SRA acknowledges need to speed up investigations into solicitors

SRA HQ: More resources going into enforcement work

The Solicitors Regulation Authority (SRA) is introducing tougher targets for its investigators in a bid to reduce delays in processing complaints about solicitors.

Chief executive Paul Philip acknowledged this week that more serious cases were taking too long.

Some 11,000 complaints go through the first-stage assessment and early resolution team (AERT) a year and, from July, a new key performance indicator (KPI) will be that 80% of its decisions should be reached within two months of a new complaint being received.

This will require a significant improvement – in the last year, the figure was 59%.

A paper before this month’s meeting of the SRA board said this “should be achievable once the changes we have recently made to the AERT process begin to show results”.

These include a reduction in work-in-progress levels, improved training and guidance for staff, and a “more efficient allocation process”.

The regulator also hopes to see improvements from new online material for complainants, including information on the types of issues the SRA can and cannot deal with and an improved complaint form.

The board heard that around 80% of complaints that went forward for a full investigation concluded with no further action.

“Investing time at the AERT stage can help reduce the number of cases that fall into this category and can bring forward the point at which we can make and communicate our decision.”

Some 1,800 cases last year went on to a full investigation and another new KPI will be that 70% of these should be concluded within 10 months, against the current figure of 59%.

The SRA recognised that this was “a challenging target” but that the first phase of changes from a programme of continuous improvement would be implemented from July.

“We know that there will always be some cases that are impacted by unavoidable delays due to external factors, and will be undertaking further work in the second phase to ascertain what the appropriate running rate should be.”

The paper said both KPIs were “set at an aspirational level to provide appropriate stretch for our teams”.

The SRA is currently achieving all three of its end-to-end KPIs for investigation and enforcement –these are that 93% of investigations conclude within 12 months, 95% within 18 months and 98% within 24 months.

Some 183 cases were over 24 months old in the most recent quarter, a fall from 201 in the previous three months.

Speaking to the media this week, SRA chair Anna Bradley agreed that the new KPIs were an acknowledgment that performance could be improved.

“It’s been a topic of conversation between the board and the executive for the last year or so,” she said.

“There’s a programme of work that’s been put in place to address particularly long cases. You’ll see an improvement in the figures that follows from that.

“But our intention is to see a bigger improvement across the piece. That will be driven not just be tackling the long tail but thinking about the process in the round and the ways in which that can be made more efficient and effective.”

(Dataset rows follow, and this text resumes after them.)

(* ===== verification/Invariant.v ===== *)
(** * Invariant: the well-formedness of the kernel's state

    The invariant [inv] ties the process table, the objects with their
    reference counts, the table of the blocking devices and their queues
    together; every operation of Devices.v and Process.v keeps it. *)
From stdpp Require Import gmultiset.
From S2P Require Import Prelude Mem Kernel Devices Process.

(** ** Inversion of the access operations *)
Section inversion.
Context {W : Type}.
Implicit Types (k : kernel W).

Lemma mret_Ret {S A} (a b : A) (s s' : S) : mret (M := prog S) a s = Ret (b, s') -> a = b /\ s = s'.
Proof. unfold mret, prog_ret. intros H. by injection H as -> ->. Qed.

Lemma pget_Ret {S} (a s s' : S) : pget s = Ret (a, s') -> a = s /\ s' = s.
Proof. intros H. by injection H as -> ->. Qed.

Lemma pmodify_Ret {S} (f : S -> S) u s s' : pmodify f s = Ret (u, s') -> s' = f s.
Proof. intros H. by injection H as _ ->. Qed.

Lemma pput_Ret {S} (t : S) u s s' : pput t s = Ret (u, s') -> s' = t.
Proof. intros H. by injection H as _ ->. Qed.

Lemma getCurrentProcess_Ret k a k' : getCurrentProcess k = Ret (a, k') -> a = current_process k /\ k' = k.
Proof. intros H. by injection H as -> ->. Qed.

Lemma getProcess_Ret pid k a k' :
  getProcess pid k = Ret (a, k') -> a = process_list k !! pid /\ k' = k /\ 0 <= pid < MAX_PROCESS_NUM.
Proof.
  unfold getProcess, valid_pid. destruct (_ && _) eqn:E; [|done].
  apply andb_true_iff in E as [E1%Z.leb_le E2%Z.ltb_lt]. intros H. injection H as -> ->. auto.
Qed.

Lemma proc_Ret pid k p k' :
  proc pid k = Ret (p, k') -> process_list k !! pid = Some p /\ k' = k.
Proof.
  unfold proc. intros H. apply bind_Ret_inv in H as (q & k1 & Hq & H).
  apply getProcess_Ret in Hq as (-> & -> & _).
  destruct (process_list k !! pid); [|done]. by injection H as -> ->.
Qed.

Lemma mod_proc_Ret pid f k u k' :
  mod_proc pid f k = Ret (u, k') ->
  exists p, process_list k !! pid = Some p /\ k' = set_process_list (<[pid := f p]> (process_list k)) k.
Proof.
  unfold mod_proc. intros H. apply bind_Ret_inv in H as (p & k1 & Hp & H).
  apply proc_Ret in Hp as [Hp ->]. apply pmodify_Ret in H as ->. by exists p.
Qed.

Lemma obj_Ret o k x k' : obj o k = Ret (x, k') -> store k !! o = Some x /\ k' = k.
Proof.
  unfold obj. intros H. apply bind_Ret_inv in H as (k1 & k2 & Hk & H).
  apply pget_Ret in Hk as [-> ->]. destruct (store k !! o); [|done]. by injection H as -> ->.
Qed.

Lemma kmem_Ret {A} (p : prog mem A) k a k' :
  kmem p k = Ret (a, k') -> exists m', p (k_mem k) = Ret (a, m') /\ k' = set_mem m' k.
Proof.
  unfold kmem, zoom. destruct (p (k_mem k)) as [[b m']| | |]; [|done..].
  intros H. injection H as <- <-. eauto.
Qed.

Lemma kworld_Ret {A} (p : prog (mem * W) A) k a k' :
  kworld p k = Ret (a, k') -> exists mx, k' = set_world mx k.
Proof.
  unfold kworld, zoom. destruct (p _) as [[b mx]| | |]; [|done..].
  intros H. injection H as <- <-. eauto.
Qed.

Lemma array_get_Ret {A} (a : gmap Z A) i k v k' : array_get a i k = Ret (v, k') -> a !! i = Some v /\ k' = k.
Proof. unfold array_get. destruct (a !! i); [|done]. intros H. by apply mret_Ret in H as [-> ->]. Qed.

Lemma pending_of_Ret o k l k' :
  pending_of o k = Ret (l, k') -> k' = k /\ exists x, store k !! o = Some x /\ o_pending x = Some l.
Proof.
  unfold pending_of. intros H. apply bind_Ret_inv in H as (x & k1 & Hx & H).
  apply obj_Ret in Hx as [Hx ->]. destruct (o_pending x) eqn:E; [|done].
  injection H as -> ->. eauto.
Qed.

Lemma put_pending_Ret o l k u k' :
  put_pending o l k = Ret (u, k') ->
  exists x, store k !! o = Some x /\ k' = set_store (<[o := set_pending l x]> (store k)) k.
Proof.
  unfold put_pending. intros H. apply bind_Ret_inv in H as (x & k1 & Hx & H).
  apply obj_Ret in Hx as [Hx ->]. apply pmodify_Ret in H as ->. eauto.
Qed.
End inversion.

(** [runs] takes apart the hypotheses that say that a program returned. *)
Ltac run_step :=
  match goal with
  | H : (_ ≫= _) _ = Ret _ |- _ => apply bind_Ret_inv in H as (? & ? & ? & H); cbn beta iota in H
  | H : mret _ _ = Ret _ |- _ => apply mret_Ret in H as [<- <-]
  | H : pfault _ = Ret _ |- _ => discriminate H
  | H : ppanic _ _ = Ret _ |- _ => discriminate H
  | H : pnofuel _ = Ret _ |- _ => discriminate H
  | H : pget _ = Ret _ |- _ => apply pget_Ret in H as [-> ->]
  | H : pput _ _ = Ret _ |- _ => apply pput_Ret in H as ->
  | H : pmodify _ _ = Ret _ |- _ => apply pmodify_Ret in H as ->
  | H : setCurrentProcess _ _ = Ret _ |- _ => apply pmodify_Ret in H as ->
  | H : put_obj _ _ _ = Ret _ |- _ => apply pmodify_Ret in H as ->
  | H : put_proc _ _ _ = Ret _ |- _ => apply pmodify_Ret in H as ->
  | H : getCurrentProcess _ = Ret _ |- _ => apply getCurrentProcess_Ret in H as [-> ->]
  | H : getProcess _ _ = Ret _ |- _ => apply getProcess_Ret in H as (-> & -> & ?)
  | H : proc _ _ = Ret _ |- _ => apply proc_Ret in H as [? ->]
  | H : obj _ _ = Ret _ |- _ => apply obj_Ret in H as [? ->]
  | H : mod_proc _ _ _ = Ret _ |- _ => apply mod_proc_Ret in H as (? & ? & ->)
  | H : kmem _ _ = Ret _ |- _ => apply kmem_Ret in H as (? & ? & ->)
  | H : kworld _ _ = Ret _ |- _ => apply kworld_Ret in H as (? & ->)
  | H : array_get _ _ _ = Ret _ |- _ => apply array_get_Ret in H as [? ->]
  | H : pending_of _ _ = Ret _ |- _ => apply pending_of_Ret in H as (-> & ? & ? & ?)
  | H : put_pending _ _ _ = Ret _ |- _ => apply put_pending_Ret in H as (? & ? & ->)
  end.
Ltac runs := repeat run_step.

(** ** References from the process table *)
Definition slots_of (m : gmap Z Z) : gmultiset Z := map_fold (fun _ o acc => {[+ o +]} ⊎ acc) ∅ m.
Definition all_slots (l : gmap Z process) : gmultiset Z :=
  map_fold (fun _ p acc => slots_of (objects p) ⊎ acc) ∅ l.

Lemma slots_of_insert m i o : m !! i = None -> slots_of (<[i := o]> m) = {[+ o +]} ⊎ slots_of m.
Proof.
  intros Hi. unfold slots_of. apply (map_fold_insert_L (fun _ o acc => {[+ o +]} ⊎ acc)); [|done].
  intros. multiset_solver.
Qed.

Lemma slots_of_delete m i o : m !! i = Some o -> slots_of m = {[+ o +]} ⊎ slots_of (delete i m).
Proof.
  intros Hi. rewrite <- (insert_delete_id m i o Hi) at 1. apply slots_of_insert, lookup_delete_eq.
Qed.

Lemma slots_of_lookup m i o : m !! i = Some o -> (0 < multiplicity o (slots_of m))%nat.
Proof. intros Hi. rewrite (slots_of_delete m i o Hi), multiplicity_disj_union, multiplicity_singleton_eq. lia. Qed.

Lemma all_slots_insert l pid p :
  l !! pid = None -> all_slots (<[pid := p]> l) = slots_of (objects p) ⊎ all_slots l.
Proof.
  intros Hi. unfold all_slots.
  apply (map_fold_insert_L (fun _ p acc => slots_of (objects p) ⊎ acc)); [|done].
  intros. multiset_solver.
Qed.

Lemma all_slots_delete l pid p :
  l !! pid = Some p -> all_slots l = slots_of (objects p) ⊎ all_slots (delete pid l).
Proof.
  intros Hi. rewrite <- (insert_delete_id l pid p Hi) at 1.
  apply all_slots_insert, lookup_delete_eq.
Qed.

Lemma all_slots_update l pid p p' :
  l !! pid = Some p ->
  all_slots (<[pid := p']> l) = slots_of (objects p') ⊎ all_slots (delete pid l).
Proof.
  intros Hi. rewrite <- insert_delete_eq. apply all_slots_insert, lookup_delete_eq.
Qed.

Lemma all_slots_same l pid p p' :
  l !! pid = Some p -> objects p' = objects p -> all_slots (<[pid := p']> l) = all_slots l.
Proof. intros Hi Ho. by rewrite (all_slots_update l pid p), Ho, <- all_slots_delete by done. Qed.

Ms Bradley said the board was keeping a close eye on the issue. “[We are] keen to see progress made as fast as possible. Having said that, adjusting this process will take some time.”

Chief executive Paul Philip said “the operational state of our casework is nearly as good as it’s always been”, and that the increase in long-running cases came from the disruption caused by Covid.

At the same time, he said: “If you need a forensic investigation and if you need to be sent to the SDT, we’d all agree it’s taking too long. That’s where we’re focusing our continuous improvement work on and we will hopefully be adding quite a lot of resource into the business to address that.”

This is part of the reason that, as we reported on Wednesday, the SRA expects to raise practising fees this year.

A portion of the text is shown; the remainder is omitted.